- Opening Delimiter -
(* ===== verification/Cipher.v ===== *)
(** * Cipher: negotiation of the data-channel cipher

    Model of [cipher.go]: the server's allow-list, the client's capability
    signals (peer info and options string) and the selection.  Strings are byte
    lists, with the text functions of [GoText]. *)

From S2P Require Import Prelude GoText Replay KeyDeriv DataChan.

Module Cipher.

Definition maxCipherNameLen : Z := 63.
Definition AES256 : bytes := of_string "AES-256-GCM".
Definition AES128 : bytes := of_string "AES-128-GCM".
Definition supportedDataCiphers : list bytes := [AES256; AES128].
Definition cipherNegotiationFailedReason : bytes :=
  of_string "Data channel cipher negotiation failed (no shared cipher)".

Inductive cipher_error :=
  | errCipherNegotiationFailed
  | ErrConfigCipher (name : bytes)
  | ErrConfigEntry (name : bytes)
  | ErrConfigDuplicate (name : bytes).

#[export] Instance cipher_error_eq_dec : EqDecision cipher_error.
Proof. solve_decision. Defined.

(** ** Names *)

Definition isCipherNameByte (c : Z) : bool :=
  ((65 <=? c) && (c <=? 90)) || ((97 <=? c) && (c <=? 122)) || ((48 <=? c) && (c <=? 57)) ||
  (c =? 45).

Definition isCipherNameByteSet (name : bytes) : bool := forallb isCipherNameByte name.

Definition canonicalCipherName (name : bytes) : option bytes :=
  if (zlen name =? 0) || (maxCipherNameLen <? zlen name) then None else
  if negb (isCipherNameByteSet name) then None else
  find (fun candidate => equal_fold candidate name) supportedDataCiphers.

Definition cipherKeyLen (canonicalName : bytes) : Z :=
  if bool_decide (canonicalName = AES256) then 32
  else if bool_decide (canonicalName = AES128) then 16
  else 0.

(** ** The server's list *)

(** The validation loop; [seen] holds the canonical names so far. *)
Fixpoint resolveEntries (seen : list bytes) (names : list bytes)
    : outcome cipher_error (list bytes) :=
  match names with
  | [] => Ok []
  | name :: names =>
      match canonicalCipherName name with
      | None => Err (ErrConfigEntry name)
      | Some canonical =>
          if bool_decide (canonical ∈ seen) then Err (ErrConfigDuplicate canonical)
          else out ← resolveEntries (canonical :: seen) names; Ok (canonical :: out)
      end
  end.

Definition resolveDataCiphers (dataCiphers : list bytes) (cipher : bytes)
    : outcome cipher_error (list bytes) :=
  match dataCiphers with
  | [] =>
      match cipher with
      | [] => Ok supportedDataCiphers
      | _ =>
          match canonicalCipherName cipher with
          | None => Err (ErrConfigCipher cipher)
          | Some canonical => Ok [canonical]
          end
      end
  | _ => resolveEntries [] dataCiphers
  end.

(** ** The client's signals *)

Definition newline : Z := 10.
Definition colon : Z := 58.
Definition comma : Z := 44.

Fixpoint firstCut (key : bytes) (lines : list bytes) : option bytes :=
  match lines with
  | [] => None
  | line :: lines =>
      match cut_prefix key line with Some rest => Some rest | None => firstCut key lines end
  end.

Definition peerInfoValue (peerInfo key : bytes) : option bytes :=
  firstCut key (split_on newline peerInfo).

Definition IV_NCP : bytes := of_string "IV_NCP=".
Definition IV_CIPHERS : bytes := of_string "IV_CIPHERS=".

Definition peerNCPVersion (peerInfo : bytes) : Z :=
  match peerInfoValue peerInfo IV_NCP with
  | None => 0
  | Some value => match atoi (trim_space value) with None => 0 | Some n => n end
  end.

Definition peerSupportsNCP (peerInfo : bytes) : bool :=
  if 2 <=? peerNCPVersion peerInfo then true
  else bool_decide (is_Some (peerInfoValue peerInfo IV_CIPHERS)).

(** A nil slice and an empty one are both the empty list: no caller tells them
    apart. *)
Definition peerCipherList (peerInfo : bytes) : list bytes :=
  match peerInfoValue peerInfo IV_CIPHERS with
  | Some [] => []
  | Some value => split_on colon value
  | None => if 2 <=? peerNCPVersion peerInfo then [AES256; AES128] else []
  end.

Definition occPrefix : bytes := of_string "cipher ".

Fixpoint firstOCC (tokens : list bytes) : bytes :=
  match tokens with
  | [] => []
  | token :: tokens =>
      match cut_prefix occPrefix token with
      | None => firstOCC tokens
      | Some value =>
          if (zlen value =? 0) || (maxCipherNameLen <? zlen value) then [] else value
      end
  end.

Definition parseOCCCipher (options : bytes) : bytes := firstOCC (split_on comma options).

(** ** Selection *)

(** [strings.EqualFold] is symmetric; [s] is an entry of the server's list, an
    ASCII name. *)
Definition containsFold (l : list bytes) (s : bytes) : bool :=
  existsb (fun item => equal_fold s item) l.

Fixpoint selectCipher (allowList peerCiphers : list bytes) (occCipher : bytes)
    : outcome cipher_error bytes :=
  match allowList with
  | [] => Err errCipherNegotiationFailed
  | candidate :: allowList =>
      if containsFold peerCiphers candidate || equal_fold candidate occCipher then Ok candidate
      else selectCipher allowList peerCiphers occCipher
  end.

Definition serverKM2Options (cipher : bytes) : bytes :=
  of_string "V4,dev-type tun,link-mtu 1541,tun-mtu 1500,proto UDPv4,cipher " ++ cipher ++
  of_string ",auth SHA1,keysize " ++ itoa (cipherKeyLen cipher * 8) ++
  of_string ",key-method 2,tls-server".

(** ** Facts *)

Lemma canonicalCipherName_supported (name c : bytes) :
  canonicalCipherName name = Some c ->
  c ∈ supportedDataCiphers /\ fold_ascii c = fold_ascii name.
Proof.
  unfold canonicalCipherName. destruct (_ || _); [done|]. destruct (negb _); [done|].
  intros H%find_some. destruct H as [Hin Hf]. split; [by apply list_elem_of_In|].
  unfold equal_fold in Hf. by apply bool_decide_eq_true in Hf.
Qed.

Lemma cipherKeyLen_supported (c : bytes) :
  c ∈ supportedDataCiphers -> cipherKeyLen c = 16 \/ cipherKeyLen c = 32.
Proof.
  unfold supportedDataCiphers. rewrite !elem_of_cons, elem_of_nil.
  intros [->|[->|[]]]; vm_compute; auto.
Qed.

(** The validation loop succeeds exactly on supported, pairwise distinct names,
    and keeps their order. *)
Lemma resolveEntries_iff (seen names out : list bytes) :
  resolveEntries seen names = Ok out <->
  map canonicalCipherName names = map Some out /\ NoDup out /\ Forall (fun c => c ∉ seen) out.
Proof.
  revert seen out. induction names as [|name names IH]; intros seen out; cbn [resolveEntries map].
  { split; [intros [= <-]; split_and!; [done|constructor|constructor]|].
    intros (H & _). destruct out; [done|discriminate]. }
  destruct (canonicalCipherName name) as [c|] eqn:E.
  2:{ split; [done|]. intros (H & _). destruct out; discriminate. }
  case_bool_decide as Hin.
  { split; [done|]. intros (H & _ & Hf). destruct out as [|c' out]; [discriminate|].
    injection H as <- H. apply Forall_cons in Hf as [Hf _]. done. }
  split.
  - intros H. destruct (resolveEntries (c :: seen) names) as [out'| |] eqn:ER; [|done..].
    outcome_simpl. injection H as <-. apply IH in ER as (Hm & Hnd & Hfr). cbn [map].
    rewrite Hm. split_and!; [done| |].
    + constructor; [|done]. intros Hc. rewrite Forall_forall in Hfr. apply (Hfr c Hc). by left.
    + constructor; [done|]. eapply Forall_impl; [exact Hfr|]. intros x Hx Hs. apply Hx. by right.
  - intros (H & Hnd & Hf). destruct out as [|c' out]; [discriminate|]. cbn [map] in H.
    injection H as <- H. apply NoDup_cons in Hnd as [Hc Hnd]. apply Forall_cons in Hf as [_ Hf].
    rewrite (proj2 (IH (c :: seen) out)); [done|]. split_and!; [done|done|].
    rewrite Forall_forall in Hf |- *. intros x Hx. apply not_elem_of_cons.
    split; [congruence|by apply Hf].
Qed.

Lemma map_canonical_supported (names out : list bytes) :
  map canonicalCipherName names = map Some out -> Forall (fun c => c ∈ supportedDataCiphers) out.
Proof.
  revert out. induction names as [|n names IH]; intros [|c out] H; try discriminate; [constructor|].
  cbn in H. injection H as Hc H. constructor; [|by apply IH].
  by apply (canonicalCipherName_supported n).
Qed.

Lemma resolved_supported (dataCiphers : list bytes) (cipher : bytes) (allow : list bytes) :
  resolveDataCiphers dataCiphers cipher = Ok allow ->
  allow <> [] /\ NoDup allow /\ Forall (fun c => c ∈ supportedDataCiphers) allow.
Proof.
  unfold resolveDataCiphers. destruct dataCiphers as [|n names].
  - destruct cipher as [|b cipher].
    + intros H%(inj Ok). subst allow. split_and!; [done|decide_now|decide_now].
    + destruct (canonicalCipherName (b :: cipher)) as [c|] eqn:E; [|done].
      intros H%(inj Ok). subst allow. apply canonicalCipherName_supported in E as [Hc _].
      split_and!; [done|apply NoDup_singleton|constructor; [done|constructor]].
  - intros H. apply resolveEntries_iff in H as (Hm & Hnd & _).
    split_and!; [by intros ->|done|by eapply map_canonical_supported].
Qed.

(** Whether the client accepts [c]: named in its list, or its options cipher,
    up to case. *)
Definition acceptable (peerCiphers : list bytes) (occCipher c : bytes) : bool :=
  containsFold peerCiphers c || equal_fold c occCipher.

Lemma acceptable_perm (l l' : list bytes) (occ c : bytes) :
  l ≡ₚ l' -> acceptable l occ c = acceptable l' occ c.
Proof.
  intros Hp. unfold acceptable. f_equal. unfold containsFold. apply eq_true_iff_eq.
  rewrite !existsb_exists. split; intros (x & Hx & He); exists x; (split; [|done]);
    apply list_elem_of_In in Hx; apply list_elem_of_In; by rewrite Hp in * || rewrite <- Hp in *.
Qed.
- Closing Delimiter -
▶ **Task statement**
Using the records above, set down exactly the lines from the one with "unfold resolveDataCiphers. destruct" through the one with "[c|] eqn:E; [|done].", inclusive, and nothing more.

▶ **Answer**
  unfold resolveDataCiphers. destruct dataCiphers as [|n names].
  - destruct cipher as [|b cipher].
    + intros H%(inj Ok). subst allow. split_and!; [done|decide_now|decide_now].
    + destruct (canonicalCipherName (b :: cipher)) as [c|] eqn:E; [|done].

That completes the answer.